In chapter 1 Ellingsen establishes why he prefers to read Luther from a “pastoral-contextual model” rather than reading Luther as a systematic theologian. As the author notes and I agree, to read Luther as a systematic theologian does not do justice to the richness of his thought and the paradoxical character of his theology. The author acknowledges that this is not a new insight, for he is aware how Paul Althaus, Gerhard Ebeling, Gerhard Heintze, and Jaroslav Pelikan, among others, read Luther operating within a “pastoral, contextual, conditioned manner” (3). But Ellingsen proposes to go beyond this insight.
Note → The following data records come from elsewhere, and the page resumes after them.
(** The handler: replication is all that can fail after the local write. *)
Lemma post_stored : exists st' v',
  post_handler crc master None None now_ms ex s
  = (if need_to_replicate v' then
       let '(c, r) := looker_lookup master [f.(volume_id)] s.(sv_looker) in
       let s1 := Server st' c s.(sv_sent) in
       match r with
       | Ok ls => let s2 := match last ls with
                            | Some loc => (send_replicas Post ex.(po_path) (serialize (with_sizes (len (body posted)) posted)) loc s1).1
                            | None => s1
                            end in (s2, Ok (Upload pu.(pu_filename) (len pu.(pu_data)) ""))
       | Err _ => (s1, Err ETonicStatus)
       | Panic => (s1, Panic)
       end
     else (Server st' s.(sv_looker) s.(sv_sent), Ok (Upload pu.(pu_filename) (len pu.(pu_data)) "")))
  /\ store_inv crc st' (set_avol f.(volume_id)
       (AVol (<[f.(key) := posted]> av.(av_map)) false (av.(av_bytes) + (8 + len (encode posted)))) a)
  /\ v'.(v_super_block) = v.(v_super_block).
Proof.
  destruct post_writes as (st' & v' & E & Hst & Hf' & Hsup). exists st', v'. split; [|done].
  unfold post_handler, mbind' at 1, mlift at 1. rewrite Hpath, (parse_fid_path f Hfid). cbn [map_err].
  unfold mbind' at 1, mlift at 1. rewrite Hrepl, request_needle.
  unfold mbind' at 1, replicate_write, mbind' at 1. rewrite E. unfold mbind' at 1, replicate, mbind' at 1, mget. cbn [sv_store].
  rewrite Hf'. cbn [fst snd].
  assert (Hname : forall s0, (let* name := mlift (if has_name (with_sizes (len (body posted)) posted)
                                 then from_utf8 (n_name (with_sizes (len (body posted)) posted)) else Ok "") in
                       mret (Upload name (len (pu_data pu)) "")) s0
                  = ((s0 : server), Ok (Upload (pu_filename pu) (len (pu_data pu)) ""))).
  { intros s0. pose proof posted_uploaded as []. change (has_name (with_sizes _ posted)) with (has_name posted).
    change (n_name (with_sizes _ posted)) with (n_name posted). rewrite ud_name0, ud_name_bytes0.
    destruct (is_empty (pu_filename pu)) eqn:Ee; cbn [negb].
    - apply bool_decide_eq_true in Ee. by rewrite Ee.
    - unfold from_utf8. rewrite (up_utf8 _ Hup), bytes_str_bytes. done. }
  destruct (need_to_replicate v'); [|apply Hname].
  unfold mbind' at 1, look_up. cbn [sv_store sv_looker sv_sent].
  destruct (looker_lookup master [volume_id f] (sv_looker s)) as [c [ls|e|]]; [|done..]. cbn [map_err].
  destruct (last ls) as [loc|]; [unfold send_replicas; cbn [fst]|]; apply Hname.
Qed.

(** Reading it back. *)
Lemma get_posted st' rr now' req d l sent : let n := posted in
  store_inv crc st' (set_avol f.(volume_id)
       (AVol (<[f.(key) := n]> av.(av_map)) false (av.(av_bytes) + (8 + len (encode n)))) a) ->
  unconditional req -> http_date (i64 (modified_at now_ms pu)) = Some d ->
  Ttl.minutes pu.(pu_ttl) = 0 \/ now' / 1000 < u64 (modified_at now_ms pu + u64 (Ttl.minutes pu.(pu_ttl) * 60)) ->
  exists hs, get_or_head_handler crc rr now' (GetOrHeadExtractor ex.(po_path) req) (Server st' l sent)
             = (Server st' l sent, Ok (Response ACCEPTED hs pu.(pu_data)))
    /\ hs !! "content-length" = Some (fmt_dec (len pu.(pu_data))) /\ hs !! "last-modified" = Some d
    /\ forall k w, pu.(pu_pair_map) !! k = Some w -> hs !! k = Some w.
Proof.
  intros n Hst Hreq Hd Hlive. pose proof posted_uploaded as Hu. fold n in Hu. pose proof Hu as [].
  set (a' := set_avol _ _ a) in Hst. set (av' := AVol _ _ _) in a'.
  assert (Hav' : as_volumes a' !! volume_id f = Some av') by apply lookup_insert_eq.
  pose proof Hroom as Hr. unfold room_for in Hr. fold n in Hr.
  set (m := set_header (hash f) (key f) 0 needle_default).
  assert (Hr' : av_bytes av' + 8 < 2 ^ 32) by (cbn [av_bytes av']; lia).
  pose proof (store_read crc st' a' _ av' Hst Hav' Hr' (now' / 1000) m eq_refl) as Hread.
  pose proof (up_nonempty _ Hup) as Hne. assert (Hne' : n_data n <> []) by by rewrite ud_data0.
  destruct (decode_served n m Hne') as (Dd & Df & Dc & _ & Dm & Dt). specialize (Dm ud_dated0).
  assert (Hfl : has_ttl (decode n m) = has_ttl n /\ has_last_modified_date (decode n m) = has_last_modified_date n)
    by (unfold has_ttl, has_last_modified_date; by rewrite Df).
  assert (Hsp : spec_read (volume_id f) (now' / 1000) m (av_map av') = Ok (decode n m, len (pu_data pu))).
  { unfold spec_read. change (n_id m) with (key f). cbn [av_map av']. rewrite lookup_insert_eq.
    unfold data_size. rewrite Dd, ud_data0. replace (live _ _) with true; [done|]. symmetry. unfold live.
    destruct Hfl as [-> ->]. destruct (has_ttl n) eqn:Et; [|done]. cbn [negb orb].
    rewrite (Dt eq_refl), (ud_ttl_value0 eq_refl), Dm, ud_modified0, ud_dated0. cbn [negb].
    destruct Hlive as [->|Hlt]; [done|]. rewrite (proj2 (Z.ltb_lt _ _)) by done. by rewrite orb_true_r. }
  rewrite Hsp in Hread. cbn [map_err] in Hread.
  assert (Hmod : modified_at now_ms pu <> 0).
  { unfold modified_at. destruct (Z.eqb_spec (pu_modified_time pu) 0); [|done]. rewrite u64_id by (unfold in_u64; lia). lia. }
  destruct (respond_uploaded crc now_ms pu f n m req d Hweb Hu Hne Hreq pairs_received Hmod Hd) as (hs & E & Hhs).
  exists hs. split; [|done]. unfold get_or_head_handler, mbind', mlift, mget, mret, mthrow. cbn [ge_path ge_headers].
  rewrite Hpath, (parse_fid_path f Hfid). cbn [map_err sv_store].
  destruct (store_found crc st' a' _ av' Hst Hav') as (j & w & Hjw).
  unfold has_volume. rewrite Hjw. rewrite bool_decide_eq_true_2 by done. cbn [negb andb].
  rewrite (new_with_fid_ok f Hfid). cbn [map_err]. unfold on_store. cbn [sv_store sv_looker sv_sent]. fold m. rewrite Hread.
  cbn [fst snd]. assert (len (pu_data pu) =? 0 = false) as ->
    by (apply Z.eqb_neq; unfold len; destruct (pu_data pu); [done|cbn; lia]).
  rewrite Dc, ud_cookie0. change (n_cookie m) with (hash f). rewrite Z.eqb_refl. cbn [negb]. by rewrite E.
Qed.
Lemma all_shard_ids i : i ∈ shard_ids <-> 0 <= i < TOTAL_SHARDS_COUNT.
Proof. unfold shard_ids. rewrite elem_of_seqZ. lia. Qed.

Lemma put_shards_at base shards : forall k s j, 0 <= k -> k + len shards <= TOTAL_SHARDS_COUNT ->
  k <= j < k + len shards ->
  fs_bytes (Disk.put_shards base k shards s) (shard_path base j) = shards !! Z.to_nat (j - k).
Proof.
  induction shards as [|f shards IH]; intros k s j Hk Hl Hj; [change (len []) with 0 in Hj; lia|].
  cbn [Disk.put_shards]. rewrite len_cons in *. pose proof (len_nonneg shards). destruct (Z.eq_dec j k) as [->|Hne].
  - rewrite Z.sub_diag. unfold fs_bytes. rewrite put_shards_other; [apply fs_bytes_put_eq|].
    intros i Hi E. apply shard_path_inj in E; [lia|apply all_shard_ids; lia..].
  - rewrite IH by lia. replace (Z.to_nat (j - k)) with (S (Z.to_nat (j - (k + 1)))) by lia. done.
Qed.

Section generate.
Context {VI : VolumeInfoJson} {RS : ReedSolomon}.

(** The files of a sealed volume. *)
Record sealed (base : string) (es : list (Z * needle_value)) (data : list byte) (s s' : fs) : Prop := {
  se_ecx : exists ecx, EcIndex.write_sorted_file_from_index (entries_bytes es) = Ok ecx
    /\ fs_bytes s' (dotted base "ecx") = Some ecx;
  se_shards : exists shards, EcCodec.write_ec_files data = Ok shards
    /\ forall id, id ∈ shard_ids -> fs_bytes s' (shard_path base id) = shards !! Z.to_nat id;
  se_vif : s' !! dotted base "vif" = Some (FNode (vi_to_vec (VolumeInfo [] VERSION2 "")) false);
  se_rest : forall n, n <> dotted base "ecx" -> n <> dotted base "vif" ->
    (forall id, id ∈ shard_ids -> n <> shard_path base id) -> s' !! n = s !! n;
}.

Lemma fs_bytes_is_Some (s : fs) n f : fs_bytes s n = Some f -> is_Some (s !! n).
Proof. unfold fs_bytes. destruct (s !! n); [by eexists|done]. Qed.

Lemma sealed_files base es data s s' e : sealed base es data s s' -> e ∈ "ecx" :: "vif" :: map shard_ext shard_ids ->
  is_Some (s' !! dotted base e).
Proof.
  intros [(ecx & _ & Hx) (shards & Ew & Hs) Hv _]. rewrite !elem_of_cons. intros [->|[->|He]].
  - by eapply fs_bytes_is_Some.
  - by eexists.
  - apply list_elem_of_In, in_map_iff in He as (id & <- & Hid%list_elem_of_In). rewrite <- shard_path_dotted.
    specialize (Hs id Hid). apply all_shard_ids in Hid.
    destruct (lookup_lt_is_Some_2 shards (Z.to_nat id)) as [f Hf].
    { pose proof (write_ec_files_ok data) as X. rewrite Ew in X. injection X as ->. rewrite coded_length. lia. }
    rewrite Hf in Hs. by eapply fs_bytes_is_Some.
Qed.

Lemma write_sorted_ok base s es : fs_bytes s (dotted base "idx") = Some (entries_bytes es) -> Forall entry_wf es ->
  exists ecx, EcIndex.write_sorted_file_from_index (entries_bytes es) = Ok ecx
    /\ Disk.write_sorted_file_from_index base ".ecx" s = (fs_put (dotted base "ecx") ecx s, Ok tt).
Proof.
  intros Hi Hwf. destruct (sorted_file_spec es Hwf) as (sm & Ex & _). exists (entries_bytes sm). split; [done|].
  unfold Disk.write_sorted_file_from_index, mbind', mget, mlift, mmodify. apply fs_get_bytes in Hi.
  change (base ++ ".idx")%string with (dotted base "idx"). rewrite Hi. cbn [map_err]. by rewrite Ex.
Qed.

Lemma write_shards_ok base s data : fs_bytes s (dotted base "dat") = Some data ->
  exists shards, EcCodec.write_ec_files data = Ok shards /\ len shards = TOTAL_SHARDS_COUNT
    /\ Disk.write_ec_files base s = (Disk.put_shards base 0 shards (Disk.create_shards base shard_ids s), Ok tt).
Proof.
  intros Hd. pose proof (write_ec_files_ok data) as E. eexists. split; [exact E|]. split.
  - unfold len. rewrite coded_length. by rewrite Z2Nat.id by done.
  - unfold Disk.write_ec_files, mbind', mget, mlift, mmodify. apply fs_get_bytes in Hd.
    change (base ++ ".dat")%string with (dotted base "dat"). rewrite Hd. cbn [map_err]. by rewrite E.
Qed.

Lemma save_info_ok name info s : (forall nd, s !! name = Some nd -> nd.(f_readonly) = false) ->
  save_volume_info name info s = (fs_put name (vi_to_vec info) s, Ok tt).
Proof.
  intros Hro. unfold save_volume_info, mbind', mget, mlift, mmodify, check_file.
  destruct (s !! name) as [nd|] eqn:E; [|done]. cbn [map_err]. by rewrite (Hro nd eq_refl).
Qed.

Lemma not_shard_exts e : e ∈ ["ecx"; "vif"; "dat"; "idx"] -> lacks "." e /\ forall id, id ∈ shard_ids -> shard_ext id <> e.
Proof.
  revert e. apply Forall_forall. repeat constructor; cbn; try (intros X; discriminate X);
    apply Forall_forall; repeat constructor; intros X; discriminate X.
Qed.

Lemma shards_frame base n shards s : len shards = TOTAL_SHARDS_COUNT -> (forall id, id ∈ shard_ids -> shard_path base id <> n) ->
  Disk.put_shards base 0 shards (Disk.create_shards base shard_ids s) !! n = s !! n.
Proof.
  intros Hl Hn. rewrite put_shards_other; [by apply create_shards_other|].
  intros j Hj. apply Hn, all_shard_ids. lia.
Qed.

Lemma generate_spec vid st s i v es data :
  find_volume vid st = Some (i, v) -> version v = VERSION2 ->
  fs_bytes s (dotted (filename v) "idx") = Some (entries_bytes es) -> Forall entry_wf es ->
  fs_bytes s (dotted (filename v) "dat") = Some data ->
  (forall nd, s !! dotted (filename v) "vif" = Some nd -> nd.(f_readonly) = false) ->
  exists s', volume_ec_shards_generate vid v.(v_collection) (st, s) = (sync (st, s'), Ok tt)
    /\ sealed (filename v) es data s s'.
Proof.
  intros Hf Hv Hi Hwf Hd Hro. set (base := filename v) in *.
  assert (Hne : forall e e', e ∈ ["ecx"; "vif"; "dat"; "idx"] -> e' ∈ ["ecx"; "vif"; "dat"; "idx"] -> e <> e' ->
    dotted base e <> dotted base e').
  { intros e e' [L _]%not_shard_exts [L' _]%not_shard_exts N X. apply dotted_inj in X as [_ X]; done. }
  assert (Hsh : forall e, e ∈ ["ecx"; "vif"; "dat"; "idx"] -> forall id, id ∈ shard_ids -> shard_path base id <> dotted base e).
  { intros e [L N]%not_shard_exts id Hid. by apply shard_path_other. }
  destruct (write_sorted_ok base s es Hi Hwf) as (ecx & Ex & E1). set (s1 := fs_put (dotted base "ecx") ecx s) in *.
  destruct (write_shards_ok base s1 data) as (shards & Ew & Hl & E2).
  { unfold s1. rewrite fs_bytes_put_ne; [done|]. apply Hne; [by apply (bool_decide_unpack _)..|done]. }
  set (s2 := Disk.put_shards _ _ _ _) in *.
  assert (Hvif : s2 !! dotted base "vif" = s !! dotted base "vif").
  { unfold s2. rewrite shards_frame by (done || apply Hsh; by apply (bool_decide_unpack _)).
    apply fs_put_lookup_ne, Hne; [by apply (bool_decide_unpack _)..|done]. }
  pose proof (save_info_ok (dotted base "vif") (VolumeInfo [] VERSION2 "") s2 ltac:(by rewrite Hvif)) as E3.
  set (s3 := fs_put _ _ s2) in *.
  exists s3. split.
  { unfold volume_ec_shards_generate, synced, mbind', mget, on_files. cbn [fst snd]. rewrite Hf, bool_decide_true by done.
    cbn [negb]. unfold mbind'. cbn [fst snd]. fold base. rewrite E1. cbn [map_err fst snd]. rewrite E2. cbn [map_err fst snd].
    change (base ++ ".vif")%string with (dotted base "vif"). by rewrite Hv, E3. }
  split.
  - exists ecx. split; [done|]. unfold fs_bytes, s3. rewrite fs_put_lookup_ne by (apply Hne; [by apply (bool_decide_unpack _)..|done]).
    unfold s2. rewrite shards_frame by (done || apply Hsh; by apply (bool_decide_unpack _)). apply fs_bytes_put_eq.
  - exists shards. split; [done|]. intros id Hid. unfold fs_bytes, s3.
    rewrite fs_put_lookup_ne by (apply Hsh; [by apply (bool_decide_unpack _)|done]).
    change (fs_bytes s2 (shard_path base id) = shards !! Z.to_nat id). unfold s2. apply all_shard_ids in Hid.
    rewrite put_shards_at by lia. by rewrite Z.sub_0_r.
  - unfold s3, fs_put. rewrite Hvif. destruct (s !! dotted base "vif") as [nd|] eqn:En; [rewrite (Hro nd eq_refl)|];
      apply lookup_insert_eq.
  - intros n N1 N2 N3. unfold s3. rewrite fs_put_lookup_ne by done. unfold s2.
    rewrite shards_frame by (done || (intros id Hid X; by apply (N3 id Hid))). by apply fs_put_lookup_ne.
Qed.
End generate.

(** ** Reading a sealed volume *)

Lemma filename_path v g : ends_with_slash v.(v_dir) = false -> vf_collection g = v.(v_collection) -> vf_vid g = v.(v_id) ->
  filename v = vf_path v.(v_dir) g.
Proof.
  intros Hs Hc Hv. unfold filename, vf_path, vf_base, ec_shard_base_filename. rewrite Hs, Hc, Hv.
  case_bool_decide; by rewrite append_assoc'.
Qed.

(** Files below 4 GiB have room. *)
Lemma room_small data : len data < 2 ^ 32 -> room data.
Proof.
  intros H. unfold room, small_rows, large_rows. pose proof (len_nonneg data).
  unfold ERASURE_CODING_LARGE_BLOCK_SIZE, ERASURE_CODING_SMALL_BLOCK_SIZE, DATA_SHARDS_COUNT in *.
  assert ((len data - 1) / (1024 * 1024 * 1024 * 10) < 1) by (apply Z.div_lt_upper_bound; lia).
  rewrite Z.max_l by lia. Z.div_mod_to_equations. lia.
Qed.

Lemma opened_mounted now dir s g v shards : (10 <= length shards)%nat ->
  opened now dir s g (vf_shards g) v ->
  (forall id, id ∈ vf_shards g -> fs_bytes s (vf_file dir g (shard_ext id)) = shards !! Z.to_nat id) ->
  (forall id, id ∈ vf_shards g -> is_Some (fs_bytes s (vf_file dir g (shard_ext id)))) ->
  (forall id, 0 <= id < DATA_SHARDS_COUNT -> id ∈ vf_shards g) ->
  mounted shards v.
Proof.
  intros Hl Ho Hf His Hd. pose proof (op_shards _ _ _ _ _ _ Ho) as P. split.
  - intros sh Hsh. rewrite P in Hsh. apply list_elem_of_fmap in Hsh as (id & -> & Hid). cbn.
    rewrite <- Hf by done. destruct (His id Hid) as [f ->]. done.
  - intros id Hid Hnone. specialize (Hd id Hid). unfold EcVolume.find_ec_shard in Hnone.
    assert (Hin : disk_shard dir s g id ∈ ev_shards v) by (rewrite P; by apply list_elem_of_fmap_2).
    apply list_elem_of_In in Hin. pose proof (List.find_none _ _ Hnone _ Hin) as X. cbn in X.
    by rewrite Z.eqb_refl in X.
Qed.
(* ===== verification/RestoreFacts.v ===== *)
(** * Turning shards back into a volume

    What [volume_ec_shards_to_volume] writes from the shards, the sorted index and
    the journal of a sealed volume: the data file up to its last needle, and an
    index file without the journaled keys. *)

From stdpp Require Import sorting.
From S2P Require Import Prelude Messages Types Text Ttl Replica Errors Fid Files Fs Needle NeedleCodec NeedleMap NeedleMapFacts Volume VolumeFacts Vacuum VacuumFacts ShardBits EcCodec EcCodecFacts EcIndex EcVolume Store StoreFacts EcDisk EcDiskFacts Directory Api Server SealFacts.
From Stdlib Require Import Strings.Byte Strings.Ascii.
#[local] Open Scope list_scope.
#[local] Open Scope Z_scope.

(** ** Where the last needle ends *)

Definition entry_end (v : needle_value) : Z := u64 (Offset.actual_offset v.(nv_offset) + Size.actual_size v.(nv_size)).
Lemma max_of_entry {T : StateMachineTypes} es : forall e id vid, e ∈ es -> en_payload e = Normal (MaxVolumeId id) -> id <= max_of es vid.
Proof.
  induction es as [|e' es IH]; intros e id vid He Hp; [destruct (not_elem_of_nil _ He)|].
  apply elem_of_cons in He as [<-|He]; cbn [max_of]; [|by eapply IH]. rewrite Hp. etrans; [|apply max_of_le]. lia.
Qed.

(** A master that has applied the entry for a volume id hands out larger ids. *)
Theorem agreed_id_not_reused : forall (T : StateMachineTypes) (R : Rng) (F : Flake) (P : Rpc) es e id m nd (s : topology),
  sm_topology (ss_state_machine m) = Some TOPO -> get_node (tp_tree s) TOPO = Some nd -> nd_parent nd = None ->
  e ∈ es -> en_payload e = Normal (MaxVolumeId id) -> 0 <= nd_max_volume_id nd -> max_of es (nd_max_volume_id nd) < 2 ^ 32 - 1 ->
  id < next_volume_id (set_tree (apply es (m, tp_tree s)).1.2 s).
Proof.
  intros T R F P es e id m nd s Hm Hn Hp He Hid H0 Hlt.
  destruct (apply_spec es (ss_state_machine m) TOPO nd (tp_tree s) Hm Hn Hp) as (m' & t' & E & _ & _ & _ & (nd' & Hn' & Hmax) & _).
  unfold apply. rewrite E. cbn [fst snd]. unfold next_volume_id, set_tree. cbn [tp_tree]. rewrite Hn', Hmax.
  pose proof (max_of_entry es e id (nd_max_volume_id nd) He Hid). pose proof (max_of_le es (nd_max_volume_id nd)).
  rewrite u32_id by (unfold in_u32; lia). lia.
Qed.

Section race.
Context {R : Rng} {F : Flake} {P : Rpc}.

(** [find_and_grow] up to its first call of a volume server. *)
Definition begin_growth (o : grow_option) : M topology VolumeError (Z * list nref) :=
  fun s =>
    (let* nodes := with_rng (Grow.find_empty_slots o TOPO s.(tp_tree)) in
     let* s := mget in
     mret (next_volume_id s, nodes)) s.

Lemma begin_growth_state o s : exists g, (begin_growth o s).1 = set_rng g s.
Proof.
  unfold begin_growth, with_rng, mbind', mget. destruct (Grow.find_empty_slots _ _ _ _) as [g r]. exists g. by destruct r.
Qed.

Lemma find_and_grow_begins o s : find_and_grow o s =
  (let* b := begin_growth o in let* _ := grow b.1 o b.2 in mret (len b.2)) s.
Proof. unfold find_and_grow, begin_growth, with_rng, mbind', mget. by destruct (Grow.find_empty_slots _ _ _ _) as [g []]. Qed.

(** The id is not taken when it is asked for: growths that begin before the
    volume of another one is added all use the same id. *)
Theorem growths_share_id : forall o1 o2 s s1 s2 b1 b2,
  begin_growth o1 s = (s1, Ok b1) -> begin_growth o2 s1 = (s2, Ok b2) -> b1.1 = b2.1.
Proof.
  assert (H : forall o s s' b, begin_growth o s = (s', Ok b) -> b.1 = next_volume_id s).
  { intros o s s' b. unfold begin_growth, with_rng, mbind', mget. destruct (Grow.find_empty_slots _ _ _ _) as [g []]; [|done..].
    cbn [mret]. by intros [= _ <-]. }
  intros o1 o2 s s1 s2 b1 b2 H1 H2. rewrite (H _ _ _ _ H1), (H _ _ _ _ H2).
  destruct (begin_growth_state o1 s) as [g Hg]. rewrite H1 in Hg. cbn in Hg. by subst.
Qed.

End race.

(** ** Examples *)

(** An algorithm in which the second of two masters leads: a node knows whether it
    leads, the last id written and how many messages it got. *)
#[local] Instance unit_messages : RaftMessages :=
  {| vote_request := unit; vote_response := unit; append_request := unit; append_response := unit;
     snapshot_request := unit; snapshot_response := unit; write_response := unit |}.
#[local] Instance led_raft : OpenRaft := {
  raft := bool * Z * Z;
  raft_new id := Some (false, 0, 0);
  raft_initialize ms r := (r, true);
}.
Definition led_write (id : Z) (r : bool * Z * Z) : (bool * Z * Z) * outcome (option forward) unit :=
  if r.1.1 then ((true, id, r.2), Ok tt) else (r, Err (Some (Forward (Some 2) (Some "b:9333")))).
Definition got_message (r : bool * Z * Z) : (bool * Z * Z) * outcome unit unit := ((r.1.1, r.1.2, r.2 + 1), Ok tt).
#[local] Instance led_node : OpenRaftNode led_raft unit_messages := {
  raft_client_write q := match q with MaxVolumeId id => led_write id end;
  raft_add_learner id _ _ := led_write id;
  raft_change_membership ms _ := led_write (Z.of_nat (size ms));
  raft_get_metrics r := RaftMetrics (Some 2) [(1, "a:9333"); (2, "b:9333")];
  raft_vote _ := got_message;
  raft_append_entries _ := got_message;
  raft_install_snapshot _ := got_message;
}.
#[local] Existing Instance plain_types.
#[local] Existing Instance plain_axum.
#[local] Existing Instance plain_axum_laws.

Definition node_with (lead : bool) (id messages : Z) : raft_node (OR := led_raft) (SM := plain_types) :=
  RaftNode (OR := led_raft) (lead, id, messages) store_default one_topology.
Definition two_masters (id votes : Z) : gmap string (raft_node (OR := led_raft) (SM := plain_types)) :=
  {[ "a:9333" := node_with false 0 votes;
     "b:9333" := node_with true id 0 ]}.

Lemma writes_reach_leader_witness :
  client_call (WMaxVolumeId 7) (raft_client_new "a:9333", two_masters 0 0)
  = (((Some 2, "b:9333"), two_masters 7 0), Ok tt).
Proof.
  destruct (writes_reach_leader (WMaxVolumeId 7) (two_masters 0 0) (raft_client_new "a:9333")
    (node_with false 0 0) (false, 0, 0) (Err (Some (Forward (Some 2) (Some "b:9333")))))
    as (_ & _ & H); [reflexivity..|].
  refine (eq_trans (H (Some 2) "b:9333" (node_with true 0 0) (true, 7, 0) tt _ _ _ _) _); [done..|reflexivity].
Defined.

Lemma raft_messages_delivered_witness :
  vote masters_http tt (new_client 1 "a:9333", (raft_client_new "b:9333", two_masters 0 0))
  = ((new_client 1 "a:9333", (raft_client_new "b:9333", two_masters 0 1)), Ok tt).
Proof.
  destruct (raft_messages_delivered (two_masters 0 0) (new_client 1 "a:9333") (raft_client_new "b:9333")) as (H & _).
  exact (H tt (false, 0, 1) tt eq_refl).
Defined.

(** The member at an address nobody answers is removed at the tenth append. *)
Definition dead_target (l : list (http_method * url * raft_body)) : reply :=
  match l with
  | (GET, _, _) :: _ => ROk (AMetrics (RaftMetrics (Some 1) [(1, "a:9333"); (2, "b:9333"); (3, "c:9333")]))
  | (_, _, BMembers _) :: _ => ROk (AWrite tt)
  | _ => RNetwork
  end.

Lemma dead_member_removed_witness :
  exists l', (run_appends dead_target (replicate 10 tt) (new_client 2 "b:9333", ((None, "a:9333"), []))).1.2.2
    = removal 2 "a:9333" [(1, "a:9333"); (2, "b:9333"); (3, "c:9333")] ++ append_of "b:9333" tt :: l'.
Proof.
  destruct (dead_member_removed unit_messages dead_target 2 "b:9333" "a:9333" None (Some 1)
    [(1, "a:9333"); (2, "b:9333"); (3, "c:9333")] tt (fun _ => eq_refl) (fun _ _ => eq_refl) tt (replicate 9 tt) [])
    as (l' & h & ok & _ & H2 & H3 & H4); [vm_compute; reflexivity|].
  assert (E : (run_appends dead_target (tt :: replicate 9 tt) (new_client 2 "b:9333", ((None, "a:9333"), []))).2 = replicate 10 false)
    by (vm_compute; reflexivity).
  exists l'. refine (eq_trans H4 _). pose proof (eq_trans (eq_sym H3) E) as K. rewrite K. reflexivity.
Defined.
The author resolves to direct scholars to recognize the presence of a “pattern in the conceptual diversity of Luther’s thought” in addressing “similar pastoral concerns” (3). Luther throughout his career, Ellingsen observes, “articulated similar themes when addressing similar pastoral concerns.” “Identifying the precise nature of this pattern to his use of Christian concepts is rich in theological and pastoral implications,” for two main reasons.
First, it provides us with “a fresh appreciation of the strengths of the various traditions of Luther interpretation.” It opens up, in other words, his thought to many heirs. Secondly, at the same time, it helps us “identify the pastoral purposes for which Luther deployed various doctrinal configurations” (3). The author hopes that we engage in a new paradigm for Luther research. This is that “we take lessons from the Reformer not just what contemporary Lutherans should proclaim, but also learn lessons from him on when to proclaim these insights.” This approach suggests also a new paradigm for systematic theologians to be sensitive to pastoral contexts (3).
Ellingsen hopes that following this pastorally sensitive model in reading Luther not only will help us to overcome systematic distortions of the Christian faith, but also provide fresh insights into what the Reformation was all about, by being able to understand how the Reformer engages the richness of the biblical witness. This engagement, the author believes, is better able to “deal with everyday life in all its diverse situations” (10).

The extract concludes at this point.